(** C5 as stated fails: the direct delta of the scenario is not 98.5.
    The literal [0.7] is the number [6305039478318694 * 2 ^ -53].  Three
    times that is [18915118434956082 * 2 ^ -53], which needs the mantissa
    4728779608739020.5 at exponent -51: a tie, rounded to the even mantissa
    4728779608739020, so [0.7 * 3] is 2.0999999999999996.  Times 45 is
    [212795082393255900 * 2 ^ -51], rounded to [6649846324789247 * 2 ^ -46];
    plus 4, which is [281474976710656 * 2 ^ -46], gives
    [6931321301499903 * 2 ^ -46], whereas 98.5 is
    [6931321301499904 * 2 ^ -46]. *)
Lemma chest45_not_98_5 :
  ~ (sessionDelta chest45 = decimal 197 2 /\
     get (applySession chest45 initFatigue) Chest = decimal 197 2 /\
     get (applySession chest45 initFatigue) Triceps = number_of_Z 10 /\
     get (applySession chest45 initFatigue) Shoulders = number_of_Z 10).
Proof. intros [H _]. vm_compute in H. discriminate H. Qed.

(** C5, as the code has it.  From the all-zero state the session
    {Chest, 45 minutes, load 3} has direct delta [4 + 0.7 * 3 * 45]
    evaluated in binary64, which is 98.49999999999999: the number
    [6931321301499903 * 2 ^ -46], one unit in the last place ([2 ^ -46])
    below 98.5.  Chest becomes that number (no clamping), the spill
    [Math.round (9.85)] is 10, Triceps and Shoulders become exactly 10, and
    every other group stays at 0. *)
Theorem chest45_scenario :
  sessionDelta chest45 = S754_finite false 6931321301499903 (-46) /\
  ulps (decimal 197 2) - ulps (sessionDelta chest45) = 2 ^ (ebias - 46) /\
  get (applySession chest45 initFatigue) Chest = sessionDelta chest45 /\
  sessionSpill chest45 = number_of_Z 10 /\
  get (applySession chest45 initFatigue) Triceps = number_of_Z 10 /\
  get (applySession chest45 initFatigue) Shoulders = number_of_Z 10 /\
  (forall g : MuscleKey, g <> Chest -> g <> Triceps -> g <> Shoulders ->
     get (applySession chest45 initFatigue) g = zero).
Proof.
  repeat split; try (vm_compute; reflexivity).
  intros g H1 H2 H3. destruct g; try congruence; vm_compute; reflexivity.
Qed.

(** *** C6: the spillover amount *)

(** The spill of a valid session is a whole number. *)
Lemma sessionSpill_whole session :
  valid_session session ->
  exists j : Z, 0 <= j /\ sessionSpill session = number_of_Z j.
Proof.
  intros [(n & Hn & Em) (l & Hl & El)].
  unfold sessionSpill, sessionDelta. rewrite Em, El.
  assert (Hc : valid64 (fmul LOAD_FACTOR (number_of_Z l)) = true /\
               signed false (fmul LOAD_FACTOR (number_of_Z l)) /\
               finite_number (fmul LOAD_FACTOR (number_of_Z l))).
  { assert (Hcases : l = 1 \/ l = 2 \/ l = 3 \/ l = 4 \/ l = 5) by lia.
    destruct Hcases as [->|[->|[->|[->| ->]]]]; vm_compute; auto. }
  destruct Hc as (Hcv & Hcs & Hcf).
  set (c := fmul LOAD_FACTOR (number_of_Z l)) in *. clearbody c.
  assert (Hxv : valid64 (fmul c (number_of_Z n)) = true).
  { apply fmul_nonneg; auto using number_of_Z_valid.
    - apply signed_false_nonneg. assumption.
    - apply number_of_Z_nonneg. lia. }
  assert (Hxs : signed false (fmul c (number_of_Z n))).
  { apply fmul_signed; auto using number_of_Z_valid. apply number_of_Z_signed. lia. }
  set (x := fmul c (number_of_Z n)) in *. clearbody x.
  assert (Hdv : valid64 (fadd SESSION_BASE x) = true)
    by (apply fadd_valid; [reflexivity | assumption]).
  assert (Hds : signed false (fadd SESSION_BASE x))
    by (apply fadd_signed; [reflexivity | assumption]).
  set (delta := fadd SESSION_BASE x) in *. clearbody delta.
  apply Math_round_is_whole.
  - apply fmul_nonneg; try assumption; try reflexivity.
    + apply signed_false_nonneg. assumption.
    + right. exact I.
  - apply fmul_signed; try assumption; try reflexivity. right. exact I.
Qed.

**INSTRUCTIONS FOR THE TASK:**
Copy out exactly the lines that begin at the one with "set (delta := fadd" and end at the close of the material above; nothing else belongs in the answer.

**WRITTEN ANSWER:**
  set (delta := fadd SESSION_BASE x) in *. clearbody delta.
  apply Math_round_is_whole.
  - apply fmul_nonneg; try assumption; try reflexivity.
    + apply signed_false_nonneg. assumption.
    + right. exact I.
  - apply fmul_signed; try assumption; try reflexivity. right. exact I.
Qed.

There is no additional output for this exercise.